Existía un vecino con el cual nos hicimos asiduos, porque no había otra cosa mejor que hacer. Era un pillo redomado a sus trece años, la misma edad mía, pero ya está dicho que en mis primeros años y aún mucho después, yo era un inocentón para todos los fines y por ello, me guarecía en un mundo privado, mágico y hermético.
Pero, mi sagaz vecino sabía muy bien como seducirme y siempre acudía a mí con cualquier artimaña o cualquier embeleco. A menudo, era una revista de monitos, tan en boga en aquellos años que antecedieron a la TV. Yo, que era un coleccionista acérrimo de esas historietas, le pagaba el alto precio que pedía por lo que consideraba que era una novedad.

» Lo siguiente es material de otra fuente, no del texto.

(** A raw mapping that passes: it validates, its reference resolves with
    the artifact, and its evaluation returns no violation. *)
Definition passes (w : World) (raw_file : string) (map_data : twmap_Map)
    (rule : gmap string yaml) : option BaseRuleConfig :=
  cfg ← BaseRuleConfig_validate rule;
  match resolve w (Some raw_file) (Some map_data) cfg with
  | Resolved rule_func =>
      match evaluate rule_func with
      | EvalReturn [] => Some cfg
      | _ => None
      end
  | _ => None
  end.

(** A sequence in which every mapping passes and depends only on names of
    mappings before it ([seen] holds the names so far). *)
Fixpoint all_pass (w : World) (raw_file : string) (map_data : twmap_Map)
    (seen : list string) (rules : list (gmap string yaml)) : bool :=
  match rules with
  | [] => true
  | rule :: rest =>
      match passes w raw_file map_data rule with
      | Some cfg =>
          forallb (λ dep, bool_decide (dep ∈ seen)) (depends_on cfg)
          && all_pass w raw_file map_data (name cfg :: seen) rest
      | None => false
      end
  end.


(** ** Rule classes for the edges of the engine *)

Module Edge.

(** A module [maps_workflow.edge]: an instance that is not truthy, a
    constructor that raises, an evaluation that leaves by [SystemExit], and
    an [explain] that raises. *)
Definition edge : py_module := λ cls,
  if decide (cls = "Falsy") then
    Some (λ _ _ _, Return {| evaluate := EvalReturn [];
                             explain := Return "never shown";
                             truthy := false |})
  else if decide (cls = "BadInit") then
    Some (λ _ _ _, Raised (OtherException "bad params"))
  else if decide (cls = "Exit") then
    Some (λ _ _ _, Return (Demo.instance_of
                             (EvalRaise (NonException "SystemExit"))))
  else if decide (cls = "Mute") then
    Some (λ _ _ _, Return {| evaluate := EvalReturn [];
                             explain := Raised (OtherException "no text");
                             truthy := true |})
  else None.

Definition world : World :=
  {| import_module := λ m,
       if decide (m = "maps_workflow.checks") then Imported Demo.checks
       else if decide (m = "maps_workflow.edge") then Imported edge
       else if decide (m = "maps_workflow.broken") then
         ImportRaise (OtherException "SyntaxError")
       else ModuleNotFoundError |}.
(** * Prodblock browser extension: lock-state relay and overlay enforcer

    A shallow embedding of [extension/service-worker.js] (the Relay) and of
    the content script (the Enforcer), with the properties of the
    synchronisation and enforcement subsystem stated and proved about it.

    Layout:
    - [Js]: the values and built-ins of the host language the two scripts use
      (strings as UTF-16 code units, JSON values, truthiness, property reads,
      [String.prototype.trim], [endsWith], [JSON.parse]);
    - [Dom]: the document tree, [getElementById], [appendChild], [remove];
    - [Relay]: the service worker as a state machine over its three
      variables [ws], [state], [reconnectTimeout] and the browser resources
      it owns (sockets, timers, tab queries);
    - [Enforcer]: the content script ([isAllowed], [createOverlay],
      [removeOverlay], the mutation-observer callback, [handleState]);
    - the theorems. *)

From Stdlib Require Import String Ascii DecimalString ZArith NArith Bool Lia List.
Import ListNotations.

Set Implicit Arguments.

(* ===================================================================== *)
(** * Host language                                                       *)
(* ===================================================================== *)

Module Js.

(** A JavaScript string is a sequence of UTF-16 code units. *)
Definition jsstring := list N.

(** Source literals, written as Rocq strings. *)
Definition lit (s : string) : jsstring :=
  map N_of_ascii (list_ascii_of_string s).

Fixpoint str_eqb (a b : jsstring) : bool :=
  match a, b with
  | [], [] => true
  | x :: a', y :: b' => N.eqb x y && str_eqb a' b'
  | _, _ => false
  end.

(** ** Numbers

    Every number the two scripts see comes out of [JSON.parse], from an
    array or string [length], or from a tab id.  It is kept as the decimal
    [(-1)^neg * mant * 10^exp] it was written as; the engine stores the
    nearest IEEE-754 double.  The scripts never do arithmetic: they only
    test a number for truthiness and compare one with [0], and both ask
    whether the stored double is zero, i.e. whether the decimal is at most
    [2^-1075] in magnitude (half the smallest subnormal, ties to even). *)
Record JsNum := mkNum { num_neg : bool; num_mant : N; num_exp : Z }.

Definition num_of_nat (n : nat) : JsNum := mkNum false (N.of_nat n) 0.

Definition num_is_zero (x : JsNum) : bool :=
  (num_mant x =? 0)%N
  || ((num_exp x <? 0)%Z
      && (Z.of_N (num_mant x) * 2 ^ 1075 <=? 10 ^ (- num_exp x))%Z).

(** ** Values: what JSON and extension messaging can carry, and [undefined]. *)
#[warnings="-register-all"]
Inductive JsVal :=
| VUndefined
| VNull
| VBool (b : bool)
| VNum (x : JsNum)
| VStr (s : jsstring)
| VArr (xs : list JsVal)
| VObj (fields : list (jsstring * JsVal)).

(** ToBoolean. *)
Definition truthy (v : JsVal) : bool :=
  match v with
  | VUndefined | VNull => false
  | VBool b => b
  | VNum x => negb (num_is_zero x)
  | VStr s => match s with [] => false | _ => true end
  | VArr _ | VObj _ => true
  end.

(** [a || b]. *)
Definition or_else (a b : JsVal) : JsVal := if truthy a then a else b.

(** [v === 0]. *)
Definition strict_eq_zero (v : JsVal) : bool :=
  match v with VNum x => num_is_zero x | _ => false end.

(** ** Exceptions *)
Inductive Error := TypeError | SyntaxError.

Inductive Result (A : Type) :=
| Ok (a : A)
| Throw (e : Error).
Arguments Ok {A} a.
Arguments Throw {A} e.

Definition rbind {A B} (r : Result A) (k : A -> Result B) : Result B :=
  match r with Ok a => k a | Throw e => Throw e end.

(** ** Objects as ordered field lists

    The scripts only read properties by name and copy them with a spread,
    so the order in which an engine enumerates integer-like keys is left
    out. *)
Fixpoint lookup (k : jsstring) (fs : list (jsstring * JsVal)) : option JsVal :=
  match fs with
  | [] => None
  | (k', v) :: fs' => if str_eqb k k' then Some v else lookup k fs'
  end.

(** Writing a property: an existing key keeps its place, a new one goes
    last. *)
Fixpoint set_field (k : jsstring) (v : JsVal) (fs : list (jsstring * JsVal))
  : list (jsstring * JsVal) :=
  match fs with
  | [] => [(k, v)]
  | (k', v') :: fs' =>
      if str_eqb k k' then (k', v) :: fs' else (k', v') :: set_field k v fs'
  end.

(** The property key of an array index. *)
Definition key_of_nat (i : nat) : jsstring :=
  lit (NilEmpty.string_of_uint (Nat.to_uint i)).

Fixpoint index_of_key_from (k : jsstring) (i n : nat) : option nat :=
  match n with
  | O => None
  | S n' => if str_eqb k (key_of_nat i) then Some i
            else index_of_key_from k (S i) n'
  end.

(** [Some i] when [k] is the key of an index below [len]. *)
Definition index_of_key (k : jsstring) (len : nat) : option nat :=
  index_of_key_from k 0 len.

Definition from_option (o : option JsVal) : JsVal :=
  match o with Some v => v | None => VUndefined end.

(** [v.k] / [v[k]] for the own data properties of a value.  Reading a
    property of [undefined] or [null] throws.  What a value inherits from
    its prototype (methods, [constructor], [__proto__]) is not data and is
    not read here: the methods are handled where they are called, and the
    keys the scripts read ([type], [lockActive], [allowedDomains],
    [length], [id]) are not inherited names.  At a name a value inherits
    and does not own, the engine reads the inherited member where this
    function answers [undefined]; see [inherited_name]. *)
Definition get (v : JsVal) (k : jsstring) : Result JsVal :=
  match v with
  | VUndefined | VNull => Throw TypeError
  | VBool _ | VNum _ => Ok VUndefined
  | VStr s =>
      if str_eqb k (lit "length") then Ok (VNum (num_of_nat (length s)))
      else match index_of_key k (length s) with
           | Some i => Ok (VStr (firstn 1 (skipn i s)))
           | None => Ok VUndefined
           end
  | VArr xs =>
      if str_eqb k (lit "length") then Ok (VNum (num_of_nat (length xs)))
      else match index_of_key k (length xs) with
           | Some i => Ok (nth i xs VUndefined)
           | None => Ok VUndefined
           end
  | VObj fs => Ok (from_option (lookup k fs))
  end.

(** The names a plain object inherits from [Object.prototype].  On an
    object that does not own one of them the engine reads the inherited
    function or accessor, so [get] is the engine's read off these names
    only. *)
Definition object_prototype_names : list jsstring :=
  [lit "constructor"; lit "hasOwnProperty"; lit "isPrototypeOf";
   lit "propertyIsEnumerable"; lit "toLocaleString"; lit "toString";
   lit "valueOf"; lit "__proto__"; lit "__defineGetter__";
   lit "__defineSetter__"; lit "__lookupGetter__"; lit "__lookupSetter__"].

Definition inherited_name (k : jsstring) : bool :=
  existsb (str_eqb k) object_prototype_names.

(** Own enumerable properties in order, as object spread [...v] copies
    them. *)
Fixpoint indexed (i : nat) (xs : list JsVal) : list (jsstring * JsVal) :=
  match xs with
  | [] => []
  | x :: xs' => (key_of_nat i, x) :: indexed (S i) xs'
  end.

Definition own_properties (v : JsVal) : list (jsstring * JsVal) :=
  match v with
  | VObj fs => fs
  | VArr xs => indexed 0 xs
  | VStr s => indexed 0 (map (fun c => VStr [c]) s)
  | _ => []
  end.

(** [{ ...fs, ...v }]: the properties of [v] are written over [fs]. *)
Definition spread_into (fs : list (jsstring * JsVal)) (v : JsVal)
  : list (jsstring * JsVal) :=
  fold_left (fun acc kv => set_field (fst kv) (snd kv) acc) (own_properties v) fs.

(** ** String built-ins *)

(** WhiteSpace and LineTerminator code points, which [trim] strips. *)
Definition is_white_space (c : N) : bool :=
  existsb (N.eqb c)
    [9; 10; 11; 12; 13; 32; 160; 5760; 8232; 8233; 8239; 8287; 12288; 65279]%N
  || ((8192 <=? c) && (c <=? 8202))%N.

Fixpoint trim_start (s : jsstring) : jsstring :=
  match s with
  | c :: s' => if is_white_space c then trim_start s' else s
  | [] => []
  end.

Definition trim_end (s : jsstring) : jsstring := rev (trim_start (rev s)).

(** [s.trim()]. *)
Definition trim (s : jsstring) : jsstring := trim_end (trim_start s).

Fixpoint starts_with (s p : jsstring) {struct p} : bool :=
  match p, s with
  | [], _ => true
  | x :: p', y :: s' => N.eqb x y && starts_with s' p'
  | _ :: _, [] => false
  end.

Como sucedió aquella vez en que golpeó la ventana de mi dormitorio, que era el lugar en donde realizábamos las transacciones. Traía entre sus manos algo que –según él- revolucionaría todo lo conocido. Me percaté, haciéndome el desinteresado, que era una revista sin portada y muy ajada. No me pareció para nada relevante, sobre todo, considerando que yo conservaba mis revistas absolutamente pulcras, sin ninguna arruga ni doblez, inmaculadas en su esencia, para ser leídas poco menos que con pinzas.
-¿Qué tiene de interesante esta revista?- le pregunté, presintiendo la estafa. Entonces, él esgrimió, delante de mis ojos, un par de anteojos de cartón con un lente rojo y otro verde, en papel celofán.
-Póntelos- ordenó y yo, receloso, me los acomodé como pude. Entonces colocó delante de mis ojos la ajada revista y así fue como descubrí la tercera dimensión, ya que las imágenes de la historieta parecían salirse de su marco, para deslumbrarme por completo. En rigor, no era nuevo este invento, puesto que ya lo habíamos presenciado en el cine, en donde también nos habían proporcionado las antiparras bicolores.
-¿Cuánto me costará esta maravilla?- le pregunté, abandonando mi actitud de jugador de póker, ya que realmente me había quedado extasiado con la revista. Eso, lo aprovechó mi astuto vecino para sacar partido en la negociación.
-Ofrece tú- me dijo, con una sonrisa ganadora en sus labios.
Puse sobre la mesa, es decir, sobre el marco de la ventana, dos revistas nuevas, una de Roy Rogers y la otra del Gato Félix.
-Muy poco, muy poco, esta revista sola vale lo que quince de las que tienes allí- repuso, atisbando mi sustancioso botín con sus ojillos codiciosos.
Consternado, repasé los anaqueles en los cuales descansaba mi reluciente colección y retiré unas cuantas ediciones. Ya lo había decidido: esa revista tenía que ser mía a como diera lugar. Le extendí el montón, como quien entrega un fajo de billetes. Él, hojeó las historietas con estudiado desinterés y haciendo un gesto de descontento, exclamó: -Aún no es suficiente. Esto no vale ni la mitad de lo que cuesta esta publicación.
Y haciendo amago de retirarse, el muy pillo, me entregó la ruma. Fue el golpe de gracia. Con el dolor de mi corazón, tomé al azar otro montón de mis flamantes revistas y se las extendí con fatal entreguismo.
-Casi casi estamos igualados en el valor –dijo, estudiándome de reojo, con su sagacidad de pillo redomado. Pásame sí otro montón de esas –apuntó hacia adentro con su dedo codicioso- y la revista es tuya.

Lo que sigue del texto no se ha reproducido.